◆ Your objective:
Take the entries that follow and return exactly the lines from the one holding "let user := va <? USER_END in" through the one holding "(0, if user", both included. Nothing else is needed.

Saved entries
(* ===== verification/Vmm.v ===== *)
(** * Ranges of pages

    [kernel/src/mm/vmm.c] over the state of [Machine]: the ranges of kernel address space near
    the kernel, and mapping, unmapping and protecting runs of pages of any address space.  The
    nodes of the region list come from slabs of one page; [vmm_nodes] counts the ones on the
    free list.  [kernel_end] is the linker's symbol. *)

From S2P Require Import Prelude Pmm Machine Paging.

Definition VMM_BASE_FLAGS : Z := Z.lor PTE_WRITABLE PTE_NX.

(** [sizeof(vmm_region_t)] is 24. *)
Definition VMM_NODES_PER_SLAB : Z := PAGE_SIZE / 24.

Definition VMM_INVLPG_MAX : Z := 64.

Definition set_nodes (v : vmm_state) (n : nat) : vmm_state :=
  {| vmm_regions := vmm_regions v; vmm_base_hint := vmm_base_hint v; vmm_init_done := vmm_init_done v; vmm_nodes := n |}.

Definition set_regions (v : vmm_state) (l : list vmm_region) : vmm_state :=
  {| vmm_regions := l; vmm_base_hint := vmm_base_hint v; vmm_init_done := vmm_init_done v; vmm_nodes := vmm_nodes v |}.

Definition set_hint (v : vmm_state) (h : Z) : vmm_state :=
  {| vmm_regions := vmm_regions v; vmm_base_hint := h; vmm_init_done := vmm_init_done v; vmm_nodes := vmm_nodes v |}.

(** ** The nodes *)

Definition vmm_slab_refill (s : mm) : Z * mm :=
  let '(p, s) := pmm_alloc s 1 in
  if p =? 0 then (-1, s)
  else
    let s := page_clear s p in
    (0, set_vmm s (set_nodes (vmm s) (vmm_nodes (vmm s) + Z.to_nat VMM_NODES_PER_SLAB))).

(** Whether a node was had. *)
Definition vmm_node_alloc (s : mm) : bool * mm :=
  let '(r, s) := match vmm_nodes (vmm s) with O => vmm_slab_refill s | S _ => (0, s) end in
  if negb (r =? 0) then (false, s) else (true, set_vmm s (set_nodes (vmm s) (pred (vmm_nodes (vmm s))))).

Definition vmm_node_free (s : mm) : mm := set_vmm s (set_nodes (vmm s) (S (vmm_nodes (vmm s)))).

(** ** The regions near the kernel *)

Definition vmm_init (kernel_end : Z) (s : mm) : mm :=
  if vmm_init_done (vmm s) then s
  else set_vmm s {| vmm_regions := vmm_regions (vmm s); vmm_base_hint := PAGE_ALIGN_UP (kernel_end +w 64 * PAGE_SIZE);
                    vmm_init_done := true; vmm_nodes := vmm_nodes (vmm s) |}.

Definition vmm_overlap (a apages b bpages : Z) : bool :=
  (a <? b +w bpages *w PAGE_SIZE) && (b <? a +w apages *w PAGE_SIZE).

(** The end of the first region the candidate runs into. *)
Fixpoint vmm_collide (candidate pages : Z) (l : list vmm_region) : option Z :=
  match l with
  | [] => None
  | r :: l =>
    if vmm_overlap candidate pages (vr_base r) (vr_pages r) then Some (PAGE_ALIGN_UP (vr_base r +w vr_pages r *w PAGE_SIZE))
    else vmm_collide candidate pages l
  end.

(** The loop of [vmm_reserve_range_locked], [None] when the fuel runs out. *)
Fixpoint vmm_search (fuel : nat) (candidate pages : Z) (l : list vmm_region) : option Z :=
  match fuel with
  | O => None
  | S fuel => match vmm_collide candidate pages l with None => Some candidate | Some c => vmm_search fuel c pages l end
  end.

(** The list stays sorted by base: the walk from the first region on. *)
Fixpoint vmm_insert_after (node prev : vmm_region) (rest : list vmm_region) : list vmm_region :=
  match rest with
  | r :: rest' => if vr_base r <? vr_base node then prev :: vmm_insert_after node r rest' else prev :: node :: rest
  | [] => [prev; node]
  end.

Definition vmm_insert (node : vmm_region) (l : list vmm_region) : list vmm_region :=
  match l with
  | [] => [node]
  | r :: rest => if vr_base node <? vr_base r then node :: l else vmm_insert_after node r rest
  end.

(** A region can be in the way once, so one turn for each and one to end are enough; the outer [None] is the
    search that does not end. *)
Definition vmm_reserve_range_locked (s : mm) (pages : Z) : option (Z * mm) :=
  if pages =? 0 then Some (0, s)
  else
    let candidate := if vmm_base_hint (vmm s) <? PAGE_SIZE then PAGE_SIZE else vmm_base_hint (vmm s) in
    match vmm_search (S (length (vmm_regions (vmm s)))) candidate pages (vmm_regions (vmm s)) with
    | None => None
    | Some candidate =>
      let '(node, s) := vmm_node_alloc s in
      if negb node then Some (0, s)
      else
        let s := set_vmm s (set_regions (vmm s) (vmm_insert {| vr_base := candidate; vr_pages := pages |} (vmm_regions (vmm s)))) in
        let next_hint := PAGE_ALIGN_UP (candidate +w pages *w PAGE_SIZE) in
        let s := if vmm_base_hint (vmm s) <? next_hint then set_vmm s (set_hint (vmm s) next_hint) else s in
        Some (candidate, s)
    end.

(** The list without the first region that is exactly this one. *)
Fixpoint vmm_unlink (base pages : Z) (l : list vmm_region) : option (list vmm_region) :=
  match l with
  | [] => None
  | r :: l =>
    if (vr_base r =? base) && (vr_pages r =? pages) then Some l
    else match vmm_unlink base pages l with Some l' => Some (r :: l') | None => None end
  end.

Definition vmm_release_range_locked (s : mm) (base pages : Z) : Z * mm :=
  match vmm_unlink base pages (vmm_regions (vmm s)) with
  | Some l => (0, vmm_node_free (set_vmm s (set_regions (vmm s) l)))
  | None => (-1, s)
  end.

(** ** Runs of pages *)

(** [vmm_page_paddr], [vmm_translate] with a place for the result. *)
Definition vmm_page_paddr (s : mm) (cr3 vaddr : Z) : option Z :=
  match paging_get_page s cr3 vaddr with
  | None => None
  | Some (pt, i) => if negb (flag (rd s pt i) PTE_PRESENT) then None
                    else Some (Z.lor (masked (rd s pt i)) (Z.land vaddr (PAGE_SIZE - 1)))
  end.

Definition vmm_translate (s : mm) (cr3 virt : Z) : option Z :=
  if virt =? 0 then None else vmm_page_paddr s cr3 virt.

Definition vmm_map_phys_pages (s : mm) (cr3 virt phys_start page_count flags : Z) : Z * mm :=
  if (virt =? 0) || (page_count =? 0) then (-1, s)
  else
    let va := PAGE_ALIGN_DOWN virt in
    let pa := masked phys_start in
    let mf := clear_bits flags PTE_PRESENT in
    (0, for_range (Z.to_nat page_count) 0
          (fun i s => paging_map_page_invl s cr3 (pa +w i * PAGE_SIZE) (va +w i * PAGE_SIZE) mf false) s).

Definition vmm_unmap_pages (s : mm) (cr3 virt page_count : Z) : mm :=
  if (virt =? 0) || (page_count =? 0) then s
  else
    let va := PAGE_ALIGN_DOWN virt in
    let s := for_range (Z.to_nat page_count) 0 (fun i s => paging_unmap_page s cr3 (va +w i * PAGE_SIZE)) s in
    if va <? USER_END then tlb_do s (Shootdown cr3) else s.

Definition vmm_free_run (s : mm) (start pages : Z) : mm := if negb (pages =? 0) then pmm_release s start pages else s.

Section Heap.

Context `{KernelHeap}.

(** The body of the inner loop of [vmm_unmap_free_pages], on entry [i] of the table [pt]; the
    run of neighbouring frames not given back yet is [r]. *)
Definition unmap_pte (flush_all : bool) (pt i vpage : Z) (st : mm * run) : mm * run :=
  let '(s, r) := st in
  let pte := rd s pt i in
  if negb (flag pte PTE_PRESENT) then (s, r)
  else
    let s := wr s pt i 0 in
    let s := if negb flush_all then tlb_do s (Invlpg vpage) else s in
    let ppage := masked pte in
    if flag pte PTE_NOFREE then (s, r)
    else
      let '(held, s) :=
        if flag pte (Z.lor PTE_COW PTE_SHARED)
        then let '(refs, s) := cow_unref_page s ppage in (negb (refs =? 0), s)
        else (false, s) in
      if held then (s, r)
      else if negb (run_pages r =? 0) && (ppage =? run_start r +w run_pages r *w PAGE_SIZE)
      then (s, {| run_start := run_start r; run_pages := run_pages r +w 1 |})
      else (vmm_free_run s (run_start r) (run_pages r), {| run_start := ppage; run_pages := 1 |}).

(** The outer loop: a table per turn, the rest of it or of the range. *)
Fixpoint unmap_free_loop (fuel : nat) (flush_all : bool) (cr3 va i page_count : Z) (st : mm * run) : mm * run :=
  match fuel with
  | O => st
  | S fuel =>
    if i <? page_count
    then
      let vpage := va +w i * PAGE_SIZE in
      let idx := pt_index vpage 12 in
      let span := Z.min (512 - idx) (page_count - i) in
      let st :=
        match paging_get_table st.1 cr3 vpage with
        | None => st
        | Some pt => for_range (Z.to_nat span) 0 (fun j => unmap_pte flush_all pt (idx + j) (vpage +w j * PAGE_SIZE)) st
        end in
      unmap_free_loop fuel flush_all cr3 va (i + span) page_count st
    else st
  end.

(** A turn covers a page at least. *)
Definition vmm_unmap_free_pages (s : mm) (cr3 virt page_count : Z) : Z * mm :=
  if (virt =? 0) || (page_count =? 0) then (-1, s)
  else
    let va := PAGE_ALIGN_DOWN virt in
    let user := va <? USER_END in
    let flush_all := user && (VMM_INVLPG_MAX <? page_count) && (masked (cur_cr3 s) =? masked cr3) in
    let '(s, r) := unmap_free_loop (Z.to_nat page_count) flush_all cr3 va 0 page_count (s, {| run_start := 0; run_pages := 0 |}) in
    let s := vmm_free_run s (run_start r) (run_pages r) in
    let s := if flush_all then paging_switch_address_space s (cur_cr3 s) else s in
    (0, if user then tlb_do s (Shootdown cr3) else s).

(** The loop of [vmm_map_pages]; 0 is the frame that could not be had, after [i] pages. *)
Fixpoint map_pages_loop (n : nat) (s : mm) (cr3 va i mf : Z) : Z * mm :=
  match n with
  | O => (0, s)
  | S n =>
    let '(phys, s) := pmm_alloc s 1 in
    if phys =? 0 then (-1, (vmm_unmap_free_pages s cr3 va i).2)
    else map_pages_loop n (paging_map_page_invl s cr3 phys (va +w i * PAGE_SIZE) mf false) cr3 va (i + 1) mf
  end.

Definition vmm_map_pages (s : mm) (cr3 virt page_count flags : Z) : Z * mm :=
  if (virt =? 0) || (page_count =? 0) then (-1, s)
  else map_pages_loop (Z.to_nat page_count) s cr3 (PAGE_ALIGN_DOWN virt) 0 (clear_bits flags PTE_PRESENT).

Definition PROTECT_KEEP : Z :=
  Z.lor (or3 PADDR_ENTRY_MASK PTE_PRESENT PTE_ACCESSED) (Z.lor PTE_DIRTY PTE_GLOBAL).

(** [false] is the early return of -1. *)
Definition vmm_protect_pages (s : mm) (cr3 virt page_count flags : Z) : Z * mm :=
  if (virt =? 0) || (page_count =? 0) then (-1, s)
  else
    let va := PAGE_ALIGN_DOWN virt in
    let set_flags := clear_bits flags (Z.lor PTE_PRESENT PADDR_ENTRY_MASK) in
    let '(ok, s) := for_exit (Z.to_nat page_count) 0 (fun i s =>
      match paging_get_page s cr3 (va +w i * PAGE_SIZE) with
      | None => (false, s)
      | Some (pt, k) =>
        if negb (flag (rd s pt k) PTE_PRESENT) then (false, s)
        else (true, tlb_do (wr s pt k (Z.lor (Z.land (rd s pt k) PROTECT_KEEP) set_flags)) (Invlpg (va +w i * PAGE_SIZE)))
      end) s in
    if ok then (0, tlb_do s (Shootdown cr3)) else (-1, s).

(** ** Kernel memory *)

Definition vmm_in_hhdm (s : mm) (addr : Z) : bool :=
  (hhdm_offset s <=? addr) && (addr <? hhdm_offset s +w get_max_paddr (memmap s)).

(** The clearing of the range through its new mapping: the frames behind its pages.  [None]
    is the page fault of a page that is not mapped. *)
Fixpoint clear_range (n : nat) (s : mm) (cr3 va : Z) : option mm :=
  match n with
  | O => Some s
  | S n =>
    match vmm_page_paddr s cr3 va with
    | None => None
    | Some p => clear_range n (page_clear s (masked p)) cr3 (va +w PAGE_SIZE)
    end
  end.

(** [None] is a search that does not end, or the fault of [clear_range]. *)
Definition vmm_alloc_near_kernel (kernel_end : Z) (s : mm) (pages : Z) : option (Z * mm) :=
  if pages =? 0 then Some (0, s)
  else
    match vmm_reserve_range_locked (vmm_init kernel_end s) pages with
    | None => None
    | Some (base, s) =>
      if base =? 0 then Some (0, s)
      else
        let '(r, s) := vmm_map_pages s (kernel_page_map s) base pages VMM_BASE_FLAGS in
        if negb (r =? 0) then Some (0, (vmm_release_range_locked s base pages).2)
        else match clear_range (Z.to_nat pages) s (kernel_page_map s) base with Some s => Some (base, s) | None => None end
    end.

Definition vmm_alloc_pages (kernel_end : Z) (s : mm) (pages : Z) : option (Z * mm) :=
  if pages =? 0 then Some (0, s)
  else
    let '(phys, s) := pmm_try_alloc s pages in
    if negb (phys =? 0)
    then Some (paddr_to_vaddr s phys, for_range (Z.to_nat pages) 0 (fun i s => page_clear s (phys + i * PAGE_SIZE)) s)
    else vmm_alloc_near_kernel kernel_end s pages.

Definition vmm_free_pages (kernel_end : Z) (s : mm) (addr pages : Z) : mm :=
  if (addr =? 0) || (pages =? 0) then s
  else
    let base := PAGE_ALIGN_DOWN addr in
    if vmm_in_hhdm s base then pmm_release s (vaddr_to_paddr s base) pages
    else
      let s := vmm_init kernel_end s in
      let '(rel, s) := vmm_release_range_locked s base pages in
      if negb (rel =? 0) then s else (vmm_unmap_free_pages s (kernel_page_map s) base pages).2.

End Heap.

◆ Written answer:
    let user := va <? USER_END in
    let flush_all := user && (VMM_INVLPG_MAX <? page_count) && (masked (cur_cr3 s) =? masked cr3) in
    let '(s, r) := unmap_free_loop (Z.to_nat page_count) flush_all cr3 va 0 page_count (s, {| run_start := 0; run_pages := 0 |}) in
    let s := vmm_free_run s (run_start r) (run_pages r) in
    let s := if flush_all then paging_switch_address_space s (cur_cr3 s) else s in
    (0, if user then tlb_do s (Shootdown cr3) else s).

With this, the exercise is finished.